The bias being that The Trade Desk could eventually start to push more money toward its own paths to programmatic inventory over others even when it may not be in the best interests of its advertisers.

To be clear, this isn’t happening. On the contrary, The Trade Desk’s attempts to consolidate its spending around where it can get the best efficiencies haven’t cost publishers money they were already making from other ad tech vendors.

This is how The Trade Desk’s vp of inventory development at The Trade Desk Will Doherty put it to Digiday: “The money will transact to more and more premium publishers. But it will just do so through fewer paths. When that starts to happen the overall efficiency of the market rewards the edges, in this case buyers and publishers.”

What Doherty is saying is that The Trade Desk is indifferent to all supply paths because price in exchange for ad quality clears the market.

“It’s the purest form of SPO possible,” said Tom Triscari, an economist at consulting firm Lemonade Projects, who wrote an analysis on the systemic issues that have led The Trade Desk to this point. ”Sellers that sell worthless inventory for a living are worried and they should be. They have lived fat and happy for a long time now. Either get legit or die. That’s the result of indifferent pricing. It’s about time. Assume TTD intent is legit too.”

So why the heartburn from the naysayers? Additive as The Trade Desk’s consolidation efforts are now, they could also give it a lot of leverage down the road. 

It’s a bit like when ad execs used to give Google’s ad tech (DV360) for placing bids on programmatic inventory a hard time for running on its own ad exchange even though the media giant insisted the two technologies were agnostic.

And therein is the real issue for some ad execs. They’re grappling with some learned skepticism. 

“I don’t really care that The Trade Desk wants to go vertical and exert more control over the programmatic market because that’s the name of the game these days,” said an ad tech exec who spoke on condition of anonymity. “What they’re doing isn’t illegal. The reason I’m bothered is at times it reminds me of how Google has behaved.” 

It’s an interesting point given The Trade Desk sees itself as the antithesis to Google. But it’s arguably a bit of a stretch. There’s no technical advantage gained by The Trade Desk as a result of what it’s doing. It can’t fiddle with the auction mechanics of OpenPath to win more bids any more or less than when it bids via normal programmatic marketplaces.

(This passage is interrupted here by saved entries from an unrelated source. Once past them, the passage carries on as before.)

(** * Verification of timething/utils.py: alignment records and their paths

    Shallow embedding of [alignment_meta], [write_alignment],
    [read_alignment] and [alignment_filename] of [timething/utils.py].

    Python values that flow through these functions (JSON-loaded
    dictionaries, dataclass fields) are dynamically typed; they are modelled
    by [json].  Python numbers (int and float) are modelled as exact
    rationals [Q]: floating-point rounding is not modelled, so an equation
    proved here holds exactly in real arithmetic.  Python exceptions are
    the constructors of [exn]; a Python function that may raise returns a
    [result]. *)

From Stdlib Require Import String Ascii List Bool QArith Lia.
From Stdlib Require Import Qround ZArith.
Import ListNotations.
Open Scope string_scope.
Local Set Warnings "-register-all".

(** ** Python values and exceptions *)

Inductive json : Type :=
| JNull
| JBool (b : bool)
| JNum (q : Q)
| JStr (s : string)
| JList (l : list json)
| JObj (kvs : list (string * json)).

Inductive exn : Type :=
| KeyError (key : string)
| TypeError
| FileNotFoundError
| DegenerateAlignment.

Inductive result (A : Type) : Type :=
| Ok (a : A)
| Error (e : exn).
Arguments Ok {A} a.
Arguments Error {A} e.

Definition bind {A B} (m : result A) (k : A -> result B) : result B :=
  match m with
  | Ok a => k a
  | Error e => Error e
  end.

Notation "'let*' x := m 'in' k" := (bind m (fun x => k))
  (at level 200, x name, m at level 100, k at level 200).

(** [[f(x) for x in xs]] where [f] may raise: the first exception aborts. *)
Fixpoint mapM {A B} (f : A -> result B) (l : list A) : result (list B) :=
  match l with
  | [] => Ok []
  | x :: xs => let* y := f x in let* ys := mapM f xs in Ok (y :: ys)
  end.

(** A JSON object loaded by [json.load] is a dict in which a later binding
    of a key overrides an earlier one. *)
Definition dict_lookup (kvs : list (string * json)) (k : string) : option json :=
  fold_left (fun acc kv => if String.eqb k (fst kv) then Some (snd kv) else acc)
    kvs None.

That’s not to say all the furore over The Trade Desk is moot. Should it reach a point where publishers rely on the ad dollars from the advertisers that use it then it could use that influence to get them to do things they wouldn’t have otherwise. There’s nothing that’s happened to say this paranoia will manifest. 

The problem The Trade Desk has, however, is convincing the cynics there’s not a sting in the tail. It’s hard to change the narrative once it has established itself. There could be far bigger implications to this issue if it is not addressed. 

The ire of regulators, for starters. Increasingly, they want the largest ads businesses to be able to demonstrate that they’re able to responsibly manage conflicts of interests. Hence, the emergence of the Competition and Transparency in Digital Advertising (CTDA) Act, which specifically targets vertical integration in the ad industry. To the untrained eye, it could seem like The Trade Desk is doing just that. It may not be operating a traditional SSP, and it isn’t subverting their existing commercial deals with publishers, but it has hit them.

“My perspective on this topic is informed by my curiosity about CTDA Act which, if passed, would treat The Trade Desk like a digital advertising exchange and like a sell-side brokerage and would, therefore, bar the company from running OpenPath,” said Nikhil Lai, a senior analyst at Forrester. “Specifically, the Act’s rules about how companies must avoid conflicts of interest would limit the viability of OpenPath, which The Trade Desk can use to favor its integrations with publishers at the expense of SSPs.”